I had yet another giant lemon that needed using up and turned to the internet in search of some inspiring recipe. A sale on a glut of aubergines and a recipe for them with lemon by Yotam Ottolenghi seemed just the ticket. However, I wasn’t keen on actually turning on my oven in the hot weather (the heat leaks and heats our entire living room) and adapted the recipe to use aubergines cooked over our gas stove.

Aubergines with Fried Onions and Chopped Lemon

What a great dish it turned out to be! I loved the acidity of the lemon in combination with the sharp feta, silky aubergines and sweet onions. It would make a great side dish or…y’know, just spoon it all into your mouth and call it dinner.

Aubergines with Fried Onions and Chopped Lemon

Aubergines with Fried Onions and Chopped Lemon
adapted from an Ottolenghi recipe.
serves 2-4.

2 large or 5-6 small aubergines
1 tbsp olive oil
2 onions, sliced thinly
1 clove garlic, minced
1 tsp cumin
salt and freshly ground black pepper
1 small lemon or 1/2 a giant lemon
feta cheese

Barbecue or grill the aubergines over a gas flame until soft and black all over. Let cool and then peel them and chop the flesh into large chunks. Set aside.

Heat a frying pan or saute pan over medium heat and add the olive oil. Add the thinly sliced onions and let cook until caramelised (this will take a while). Add the garlic and cumin and cook and stir through. Stir through the aubergine chunks until mixed well and warmed through. Add salt and pepper to taste. Plate.

Peel and seed the lemon and chop its flesh up and scatter on top of the aubergine mixture. Likewise, crumble however much feta cheese you’d like and scatter that on top too.

Set aside and serve at room temperature.

I had picked up a packet of the most delicious beef sausages from the Hardiesmill stand at the Real Food Festival last weekend (I’ve been buying from their stand each year – I also love their pastrami) and wanted to have them as the highlight of our dinner. Frying them and serving them as a main course as is was just too simple – I wanted them in buns…with caramelised onions, yeah! And how about some balsamic vinegar mixed in with the onions too?
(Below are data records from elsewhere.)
(* ===== verification/GroupsFacts.v ===== *)
(** * Groups: theorems

    Renaming a document in a group moves its entry and redirects every embed of the
    navigation document, and nothing else; the category commands edit the navigation
    document as they say; the listings of groups keep the newest items.  Everything is
    proved from [DaemonApi.DaemonLaws]. *)
From S2P Require Import Prelude.
From S2P Require Import JsString.
From S2P Require Import JsObject.
From S2P Require Import EntityId.
From S2P Require Import BlockTypes.
From S2P Require Import DraftDiff.
From S2P Require Import DocModel.
From S2P Require Import DraftDiffFacts.
From S2P Require Import Variants.
From S2P Require Import DaemonApi.
From S2P Require Import Groups.

(** ** Visible blocks *)

(** The blocks below the root of a document. *)
Inductive visible (d : ServerDoc) : string → Prop :=
| visible_root id : id ∈ children_in (s_tree d) "" → visible d id
| visible_child p id : visible d p → id ∈ children_in (s_tree d) p → visible d id.

Lemma shows_blocks d n : ∀ p nodes,
  shows d p nodes → n ∈ nodes →
  ∀ ob, ob ∈ preorder n → ∃ b, ob = Some b ∧ oget (s_blocks d) (b_id b) = Some b ∧
                               b_id b ∈ okeys (s_tree d).
Proof.
  induction n as [blk c IH] using node_tree_ind. intros p nodes [p' nodes' Hids Hn] Hin ob Hob.
  destruct (Hn _ Hin) as (b & Hb & Hget & Hs). cbn in Hb. subst blk.
  rewrite preorder_eq in Hob. apply elem_of_cons in Hob as [->|Hob].
  - exists b. split; [done|]. split; [done|].
    assert (b_id b ∈ children_in (s_tree d) p') as Hc.
    { rewrite <- Hids. apply list_elem_of_fmap. by exists (BlockNode (Some b) c). }
    unfold children_in in Hc. apply list_elem_of_fmap in Hc as (e & -> & He).
    apply list_elem_of_fmap. exists e. split; [done|].
    rewrite list_elem_of_In, List.filter_In, <- list_elem_of_In in He. tauto.
  - unfold preorder_list in Hob. apply list_elem_of_In, in_concat in Hob as (l & Hl & Hob).
    apply list_elem_of_In, list_elem_of_fmap in Hl as (k & -> & Hk).
    rewrite Forall_forall in IH. apply (IH k Hk _ _ Hs Hk). by apply list_elem_of_In.
Qed.

Lemma shows_list_blocks d p nodes ob :
  shows d p nodes → ob ∈ preorder_list nodes →
  ∃ b, ob = Some b ∧ oget (s_blocks d) (b_id b) = Some b ∧ b_id b ∈ okeys (s_tree d).
Proof.
  intros Hs Hob. unfold preorder_list in Hob. apply list_elem_of_In, in_concat in Hob as (l & Hl & Hob).
  apply list_elem_of_In, list_elem_of_fmap in Hl as (n & -> & Hn). apply list_elem_of_In in Hob.
  by apply (shows_blocks d n p nodes).
Qed.

Lemma elem_of_preorder_child n nodes ob :
  n ∈ nodes → ob ∈ preorder n → ob ∈ preorder_list nodes.
Proof.
  intros Hn Hob. unfold preorder_list. apply list_elem_of_In, in_concat. exists (preorder n).
  split; apply list_elem_of_In; [by apply list_elem_of_fmap_2 | done].
Qed.

(** Every visible block is one of the nodes, with what is below it shown. *)
Lemma visible_node d nodes id :
  shows d "" nodes → visible d id →
  ∃ b c, b_id b = id ∧ oget (s_blocks d) id = Some b ∧ Some b ∈ preorder_list nodes ∧
    shows d id (default [] c) ∧
    (∀ ob, ob ∈ preorder_list (default [] c) → ob ∈ preorder_list nodes).
Proof.
  intros Hs. assert (∀ p l, shows d p l → ∀ i, i ∈ children_in (s_tree d) p →
    ∃ b c, b_id b = i ∧ oget (s_blocks d) i = Some b ∧ Some b ∈ preorder_list l ∧
      shows d i (default [] c) ∧
      (∀ ob, ob ∈ preorder_list (default [] c) → ob ∈ preorder_list l)) as Hstep.
  { intros p l [p' l' Hids Hn] i Hi. rewrite <- Hids in Hi.
    apply list_elem_of_fmap in Hi as ([blk c] & -> & Hin). destruct (Hn _ Hin) as (b & Hb & Hget & Hk).
    cbn in Hb. subst blk. unfold node_id. cbn. exists b, c. split_and!; try done.
    - apply (elem_of_preorder_child _ _ _ Hin). rewrite preorder_eq. left.
    - intros ob Hob. apply (elem_of_preorder_child _ _ _ Hin). rewrite preorder_eq. by right. }
  induction 1 as [i Hi|p i Hp IH Hi].
  - by apply (Hstep "" nodes).
  - destruct IH as (b & c & _ & _ & _ & Hk & Hsub).
    destruct (Hstep p (default [] c) Hk i Hi) as (b' & c' & ? & ? & ? & ? & ?).
    exists b', c'. split_and!; auto.
Qed.

(** ** The walk over the blocks *)

Lemma visit_node_children {A} (f : A → HMBlockNode → result A) b c acc :
  visitBlockNode f (BlockNode b c) acc =
  let* acc1 := f acc (BlockNode b c) in
  fold_result (λ acc n, visitBlockNode f n acc) acc1 (default [] c).
Proof.
  cbn. destruct (f acc (BlockNode b c)) as [acc1|]; [|done]. cbn. destruct c as [l|]; [|done]. cbn.
  revert acc1. induction l as [|x l IH]; intros acc1; [done|]. cbn.
  destruct (visitBlockNode f x acc1); [|done]. apply IH.
Qed.

Lemma fold_result_concat {A B} (f : A → B → result A) (ls : list (list B)) acc :
  fold_result f acc (concat ls) = fold_result (λ a l, fold_result f a l) acc ls.
Proof.
  revert acc. induction ls as [|l ls IH]; intros acc; [done|]. cbn. rewrite fold_result_app.
  destruct (fold_result f acc l); [|done]. apply IH.
Qed.
Lemma fold_result_map {A B C} (f : A → C → result A) (g : B → C) l acc :
  fold_result f acc (g <$> l) = fold_result (λ a x, f a (g x)) acc l.
Proof.
  revert acc. induction l as [|x l IH]; intros acc; [done|]. cbn.
  destruct (f acc (g x)); [|done]. apply IH.
Qed.
Lemma fold_result_ext {A B} (f g : A → B → result A) l acc :
  (∀ x, x ∈ l → ∀ a, f a x = g a x) → fold_result f acc l = fold_result g acc l.
Proof.
  revert acc. induction l as [|x l IH]; intros acc H; [done|]. cbn. rewrite (H x) by left.
  destruct (g acc x); [|done]. apply IH. intros y Hy. apply H. by right.
Qed.

(** A callback that only looks at the block visits the blocks in document order. *)
Lemma forEachBlockNode_preorder {A} (f : A → HMBlockNode → result A) (h : A → option HMBlock → result A)
    children acc :
  (∀ a n, f a n = h a (node_block n)) →
  forEachBlockNode f children acc = fold_result h acc (preorder_list (default [] children)).
Proof.
  intros Hf. unfold forEachBlockNode, preorder_list. rewrite fold_result_concat, fold_result_map.
  apply fold_result_ext. intros n _. induction n as [b c IH] using node_tree_ind. intros a.
  rewrite visit_node_children, Hf, preorder_eq. cbn [node_block fold_result].
  destruct (h a b) as [a1|]; [|done]. cbn [rbind].
  unfold preorder_list. rewrite fold_result_concat, fold_result_map.
  apply fold_result_ext. intros x Hx. by apply (proj1 (Forall_forall _ _) IH x Hx).
Qed.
Beef Sausages in Buns with Balsamic Caramelised Onions

They came out a treat and we wolfed them down in front of the telly. I could almost pretend that I had my own barbecue. Right. Anyway, the beef sausages themselves were fantastically flavourful and were lovely paired with  the sweet and sour onions. It looks like one can order them, as well as all their beef and cured beef products, from the Hardiesmill online shop.

Homemade Hot Dog Buns

The buns I made using this recipe; I halved it and made slightly smaller buns than the usual hot dog sized ones and ended up with enough buns for two dinners and a lunch. I accidentally overbaked them due to their diminutive size but they still came out with a soft crumb and a pleasantly crustier than expected outside.

Inside a Bun

Balsamic Caramelised Onions

Peel, halve and slice 4 large onions. Heat about 2 tbsps olive oil in a large pan/pot and dump in all the sliced onions. Turn the heat to medium-low and stir once in a while. To hasten their softening, slap a lid on for some of the time; however, you will want to slowly cook uncovered for most of the time. Don’t forget to stir once in a while! If the mixture starts sticking, add some water and scrape it up. If the mixture starts browning quickly, turn the heat lower. Patience, patience. Stir some more. Has the mass shrunk a lot? Good, you’re almost there. Season with salt and about a teaspoon of sugar. Stir and stir. When they’re brown and soft and caramelised (about 40-45 minutes), take them off the heat and stir through about 3 tsps of a good balsamic vinegar.

Now use those onions! Slice a hot dog bun lengthwise but not all the way through. Smear both cut sides with some Dijon mustard. Add a couple of tablespoons of caramelised onions and nestle the cooked beef sausage on top of them. Serve.